(Source data)
Lemma ping_wait_secs_exact (t : Z) :
  (0 <= t <= 10000)%Z ->
  ping_wait_secs t = Ok (Z.max 1 (PyNum.round_half_even_div t 1000)).
Proof.
  intros Ht. apply result_is_true.
  apply (@forallb_zrange _ 0 (Z.to_nat 10001) ping_wait_secs_exact_check).
  rewrite Z2Nat.id; lia.
Qed.

(** Where the quotient by 1000 stops fitting a float: half-way between
    the largest float and [2^1024]. *)
Lemma truediv_overflow_threshold :
  PyNum.truediv (1000 * (2 ^ 1024 - 2 ^ 970)) 1000 = Raise OverflowError /\
  PyNum.truediv (1000 * (2 ^ 1024 - 2 ^ 970) - 1) 1000 =
    Ok (S754_finite false (2 ^ 53 - 1) 971) /\
  PyNum.truediv (- (1000 * (2 ^ 1024 - 2 ^ 970))) 1000 = Raise OverflowError.
Proof. vm_compute. repeat split; reflexivity. Qed.

(** [round_half_even_div] is a nearest integer of the exact quotient. *)
Lemma round_half_even_div_nearest (a b : Z) :
  (0 < b)%Z ->
  (2 * Z.abs (b * PyNum.round_half_even_div a b - a) <= b)%Z.
Proof.
  intros Hb. unfold PyNum.round_half_even_div.
  pose proof (Z.div_mod a b ltac:(lia)) as Hdm.
  pose proof (Z.mod_pos_bound a b Hb) as Hr.
  destruct (_ <? _)%Z eqn:H1; [apply Z.ltb_lt in H1; lia|].
  apply Z.ltb_ge in H1.
  destruct (_ <? _)%Z eqn:H2; [apply Z.ltb_lt in H2; lia|].
  apply Z.ltb_ge in H2.
  destruct (Z.even _); lia.
Qed.

Lemma ping_cmd_not_windows (platform_system ip : string) (timeout_ms : Z) :
  (PyStr.lower platform_system =? "windows") = false ->
  ping_cmd platform_system ip timeout_ms =
  rbind (ping_wait_secs timeout_ms)
        (fun secs => Ok ["ping"; "-c"; "1"; "-W"; PyStr.str secs; ip]).
Proof. intros H. unfold ping_cmd. now rewrite H. Qed.

Lemma ping_host_total platform_system run ip timeout_ms :
  exists b, ping_host platform_system run ip timeout_ms = Ok b.
Proof.
  unfold ping_host.
  destruct (ping_cmd platform_system ip timeout_ms) as [cmd|e]; simpl.
  - destruct (run cmd) as [rc|e]; simpl; eauto.
  - eauto.
Qed.

Lemma ping_host_spec platform_system run ip timeout_ms :
  ping_host platform_system run ip timeout_ms =
  Ok match ping_cmd platform_system ip timeout_ms with
     | Ok cmd => match run cmd with
                 | Ok rc => (rc =? 0)%Z
                 | Raise _ => false
                 end
     | Raise _ => false
     end.
Proof.
  unfold ping_host.
  destruct (ping_cmd platform_system ip timeout_ms) as [cmd|e]; simpl; auto.
  destruct (run cmd) as [rc|e]; simpl; auto.
Qed.

Lemma ping_host_ext platform_system (run1 run2 : list string -> result Z)
      ip timeout_ms :
  (forall cmd, run1 cmd = run2 cmd) ->
  ping_host platform_system run1 ip timeout_ms =
  ping_host platform_system run2 ip timeout_ms.
Proof.
  intros H. rewrite !ping_host_spec.
  destruct (ping_cmd platform_system ip timeout_ms) as [cmd|]; [|reflexivity].
  now rewrite H.
Qed.

(* ===================================================================== *)
(** * Order on strings and on sort keys *)
(* ===================================================================== *)

Lemma string_ltb_lt (a b : string) :
  (a <? b)%string = true <-> String_as_OT.lt a b.
Proof.
  unfold String.ltb. rewrite <- String_as_OT.cmp_lt. unfold String_as_OT.cmp.
  destruct (String.compare a b); split; congruence.
Qed.

Lemma string_lt_irrefl (a : string) : ~ String_as_OT.lt a a.
Proof.
  intros H. apply String_as_OT.lt_not_eq in H. apply H. reflexivity.
Qed.

Lemma string_lt_asym (a b : string) :
  String_as_OT.lt a b -> ~ String_as_OT.lt b a.
Proof.
  intros H1 H2. apply (@string_lt_irrefl a).
  eapply String_as_OT.lt_trans; eassumption.
Qed.

Lemma string_trichotomy (a b : string) :
  String_as_OT.lt a b \/ a = b \/ String_as_OT.lt b a.
Proof.
  destruct (String.compare a b) eqn:H.
  - right; left. now apply String_as_OT.cmp_eq.
  - left. now apply String_as_OT.cmp_lt.
  - right; right. apply String_as_OT.cmp_lt. unfold String_as_OT.cmp.
    rewrite String.compare_antisym, H. reflexivity.
Qed.

Lemma tuple_lt_spec (a b : string * string) :
  PySort.tuple_lt a b = true <-> key_lt a b.
Proof.
  unfold PySort.tuple_lt, key_lt.
  destruct (String.eqb_spec (fst a) (fst b)) as [E|N];
    rewrite string_ltb_lt; split; auto.
  - intros [H|[_ H]]; auto. rewrite E in H. now apply string_lt_irrefl in H.
  - intros [H|[H _]]; auto. contradiction.
Qed.

Lemma key_lt_irrefl (a : string * string) : ~ key_lt a a.
Proof.
  intros [H|[_ H]]; now apply string_lt_irrefl in H.
Qed.

Lemma key_lt_trans (a b c : string * string) :
  key_lt a b -> key_lt b c -> key_lt a c.
Proof.
  unfold key_lt. intros [H1|[E1 H1]] [H2|[E2 H2]].
  - left. eapply String_as_OT.lt_trans; eassumption.
  - left. now rewrite <- E2.
  - left. now rewrite E1.
  - right. split; [congruence|].
    eapply String_as_OT.lt_trans; eassumption.
Qed.

Lemma key_trichotomy (a b : string * string) :
  key_lt a b \/ a = b \/ key_lt b a.
Proof.
  destruct a as [a1 a2], b as [b1 b2]. unfold key_lt. simpl.
  destruct (string_trichotomy a1 b1) as [H|[H|H]]; auto.
  subst b1.
  destruct (string_trichotomy a2 b2) as [H|[H|H]]; auto.
  subst b2. auto.
Qed.

Lemma tuple_lt_false (a b : string * string) :
  PySort.tuple_lt b a = false <-> key_le a b.
Proof.
  rewrite <- Bool.not_true_iff_false, tuple_lt_spec. unfold key_le.
  split.
  - intros H. destruct (key_trichotomy a b) as [H1|[H1|H1]]; auto.
    contradiction.
  - intros [H|H] H'.
    + apply (@key_lt_irrefl a). eapply key_lt_trans; eassumption.
    + subst b. now apply key_lt_irrefl in H'.
Qed.

Lemma key_le_refl (a : string * string) : key_le a a.
Proof. now right. Qed.

Lemma key_le_trans (a b c : string * string) :
  key_le a b -> key_le b c -> key_le a c.
Proof.
  intros [H1|H1] [H2|H2]; subst; unfold key_le; auto.
  left. eapply key_lt_trans; eassumption.
Qed.

Lemma key_le_antisym (a b : string * string) :
  key_le a b -> key_le b a -> a = b.
Proof.
  intros [H1|H1] [H2|H2]; auto.
  exfalso. apply (@key_lt_irrefl a). eapply key_lt_trans; eassumption.
Qed.

Lemma tuple_lt_asym (a b : string * string) :
  PySort.tuple_lt a b = true -> PySort.tuple_lt b a = false.
Proof.
  rewrite tuple_lt_spec, tuple_lt_false. intros H. now left.
Qed.

Lemma tuple_lt_irrefl (a : string * string) : PySort.tuple_lt a a = false.
Proof. apply tuple_lt_false, key_le_refl. Qed.

(* ===================================================================== *)
(** * The sort *)
(* ===================================================================== *)

Section SortFacts.
Variables (A K : Type) (key : A -> K) (lt : K -> K -> bool).

Local Abbreviation insert := (PySort.insert key lt).
Local Abbreviation sort := (PySort.sort key lt).
Local Abbreviation not_after := (PySort.not_after key lt).

Lemma insert_perm (x : A) (l : list A) : Permutation (insert x l) (x :: l).
Proof.
  induction l as [|y l IH]; simpl; [reflexivity|].
  destruct (lt (key y) (key x)); [|reflexivity].
  rewrite IH. apply perm_swap.
Qed.

Lemma sort_perm (l : list A) : Permutation (sort l) l.
Proof.
  induction l as [|x l IH]; simpl; [reflexivity|].
  rewrite insert_perm. now constructor.
Qed.

Lemma sort_length (l : list A) : List.length (sort l) = List.length l.
Proof. apply Permutation_length, sort_perm. Qed.

Hypothesis lt_asym : forall a b, lt a b = true -> lt b a = false.

Lemma insert_sorted (x : A) (l : list A) :
  Sorted not_after l -> Sorted not_after (insert x l).
Proof.
  induction 1 as [|y l Hs IH Hd]; simpl.
  - repeat constructor.
  - destruct (lt (key y) (key x)) eqn:E.
    + constructor; [exact IH|].
      destruct Hd as [|z l Hyz]; simpl.
      * constructor. now apply lt_asym.
      * destruct (lt (key z) (key x)); constructor; auto.
        now apply lt_asym.
    + constructor; [now constructor|]. now constructor.
Qed.

Lemma sort_sorted (l : list A) : Sorted not_after (sort l).
Proof.
  induction l as [|x l IH]; simpl; [constructor|now apply insert_sorted].
Qed.

(** Stability: elements with one key keep their order. *)
Variable keq : K -> K -> bool.
Hypothesis keq_spec : forall a b, keq a b = true <-> a = b.

Lemma lt_irrefl_from_asym (a : K) : lt a a = false.
Proof.
  destruct (lt a a) eqn:E; [|reflexivity].
  now rewrite (@lt_asym _ _ E) in E.
Qed.

Lemma insert_with_key (k : K) (x : A) (l : list A) :
  PySort.with_key key keq k (insert x l) =
  PySort.with_key key keq k (x :: l).
Proof.
  unfold PySort.with_key.
  induction l as [|y l IH]; simpl; [reflexivity|].
  destruct (lt (key y) (key x)) eqn:E; [|reflexivity].
  simpl. rewrite IH. simpl.
  destruct (keq (key y) k) eqn:Ey, (keq (key x) k) eqn:Ex; try reflexivity.
  apply keq_spec in Ey, Ex. rewrite Ey, Ex in E.
  now rewrite lt_irrefl_from_asym in E.
Qed.

Lemma sort_stable (k : K) (l : list A) :
  PySort.with_key key keq k (sort l) = PySort.with_key key keq k l.
Proof.
  induction l as [|x l IH]; simpl; [reflexivity|].
  rewrite insert_with_key. unfold PySort.with_key in *. simpl.
  now rewrite IH.
Qed.

End SortFacts.

(** Two sorted arrangements of the same elements coincide when the order
    cannot tie distinct elements. *)
Lemma sorted_perm_unique (A : Type) (R : A -> A -> Prop) (l1 : list A) :
  forall l2,
    StronglySorted R l1 -> StronglySorted R l2 -> Permutation l1 l2 ->
    (forall a b, In a l1 -> In b l1 -> R a b -> R b a -> a = b) ->
    l1 = l2.
Proof.
  induction l1 as [|a l1 IH]; intros l2 S1 S2 P Hanti.
  - apply Permutation_nil in P. now subst.
  - destruct l2 as [|b l2].
    + apply Permutation_sym, Permutation_nil in P. discriminate.
    + inversion S1 as [|? ? S1' F1]; subst.
      inversion S2 as [|? ? S2' F2]; subst.
      assert (Hab : a = b).
      { assert (Ha : In a (b :: l2))
          by (eapply Permutation_in; [exact P|now left]).
        assert (Hb : In b (a :: l1))
          by (eapply Permutation_in; [apply Permutation_sym; exact P|now left]).
        destruct Ha as [->|Ha]; [reflexivity|].
        destruct Hb as [->|Hb]; [reflexivity|].
        rewrite Forall_forall in F1, F2.
        apply Hanti; [now left | now right | now apply F1 | now apply F2]. }
      subst b. f_equal.
      apply IH; auto.
      * eapply Permutation_cons_inv; exact P.
      * intros x y Hx Hy. apply Hanti; now right.
Qed.

(** The built-in sort is fixed by what it guarantees: a list that is a
    sorted rearrangement of [l] in which elements of equal key keep their
    order is [sort l]. *)
Section SortUnique.
Variables (A K : Type) (key : A -> K) (lt : K -> K -> bool).
Variable keq : K -> K -> bool.
Hypothesis keq_spec : forall a b, keq a b = true <-> a = b.
Hypothesis lt_asym : forall a b, lt a b = true -> lt b a = false.
Hypothesis lt_total : forall a b, lt a b = false -> lt b a = false -> a = b.
Hypothesis lt_trans :
  forall a b c, lt a b = true -> lt b c = true -> lt a c = true.

Local Abbreviation not_after := (PySort.not_after key lt).
Local Abbreviation with_key := (PySort.with_key key keq).

Lemma not_after_trans (x y z : A) :
  not_after x y -> not_after y z -> not_after x z.
Proof.
  unfold PySort.not_after. intros H1 H2.
  destruct (lt (key z) (key x)) eqn:E; [|reflexivity].
  destruct (lt (key y) (key z)) eqn:E'.
  - now rewrite (lt_trans E' E) in H1.
  - rewrite (lt_total H2 E') in E. congruence.
Qed.

Lemma stable_sorted_unique (l1 : list A) :
  forall l2,
    StronglySorted not_after l1 -> StronglySorted not_after l2 ->
    Permutation l1 l2 ->
    (forall k, with_key k l1 = with_key k l2) ->
    l1 = l2.
Proof.
  induction l1 as [|a l1 IH]; intros l2 S1 S2 P Hk.
  - apply Permutation_nil in P. now subst.
  - destruct l2 as [|b l2].
    + apply Permutation_sym, Permutation_nil in P. discriminate.
    + inversion S1 as [|? ? S1' F1]; subst.
      inversion S2 as [|? ? S2' F2]; subst.
      rewrite Forall_forall in F1, F2.
      assert (Hrefl : forall x : A, not_after x x).
      { intros x. unfold PySort.not_after.
        destruct (lt (key x) (key x)) eqn:E; [|reflexivity].
        now rewrite (lt_asym E) in E. }
      assert (Hab : not_after a b).
      { assert (Hb : In b (a :: l1))
          by (eapply Permutation_in; [apply Permutation_sym; exact P|now left]).
        destruct Hb as [->|Hb]; [apply Hrefl|now apply F1]. }
      assert (Hba : not_after b a).
      { assert (Ha : In a (b :: l2))
          by (eapply Permutation_in; [exact P|now left]).
        destruct Ha as [->|Ha]; [apply Hrefl|now apply F2]. }
      assert (Ekey : key a = key b) by (apply lt_total; assumption).
      pose proof (Hk (key a)) as Hka. unfold PySort.with_key in Hka.
      simpl in Hka.
      rewrite (proj2 (keq_spec (key a) (key a)) eq_refl) in Hka.
      rewrite (proj2 (keq_spec (key b) (key a)) (eq_sym Ekey)) in Hka.
      injection Hka as -> _. f_equal.
      apply IH; auto.
      * eapply Permutation_cons_inv; exact P.
      * intros k. specialize (Hk k). unfold PySort.with_key in *.
        simpl in Hk. destruct (keq (key b) k); [now injection Hk|exact Hk].
Qed.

[What to produce] From the records above, print exactly the lines that run from the line with "destruct (lt (key y) (key x)) eqn:E;" to the line with "Lemma sort_stable (k", inclusive.

[Written response]
  destruct (lt (key y) (key x)) eqn:E; [|reflexivity].
  simpl. rewrite IH. simpl.
  destruct (keq (key y) k) eqn:Ey, (keq (key x) k) eqn:Ex; try reflexivity.
  apply keq_spec in Ey, Ex. rewrite Ey, Ex in E.
  now rewrite lt_irrefl_from_asym in E.
Qed.

Lemma sort_stable (k : K) (l : list A) :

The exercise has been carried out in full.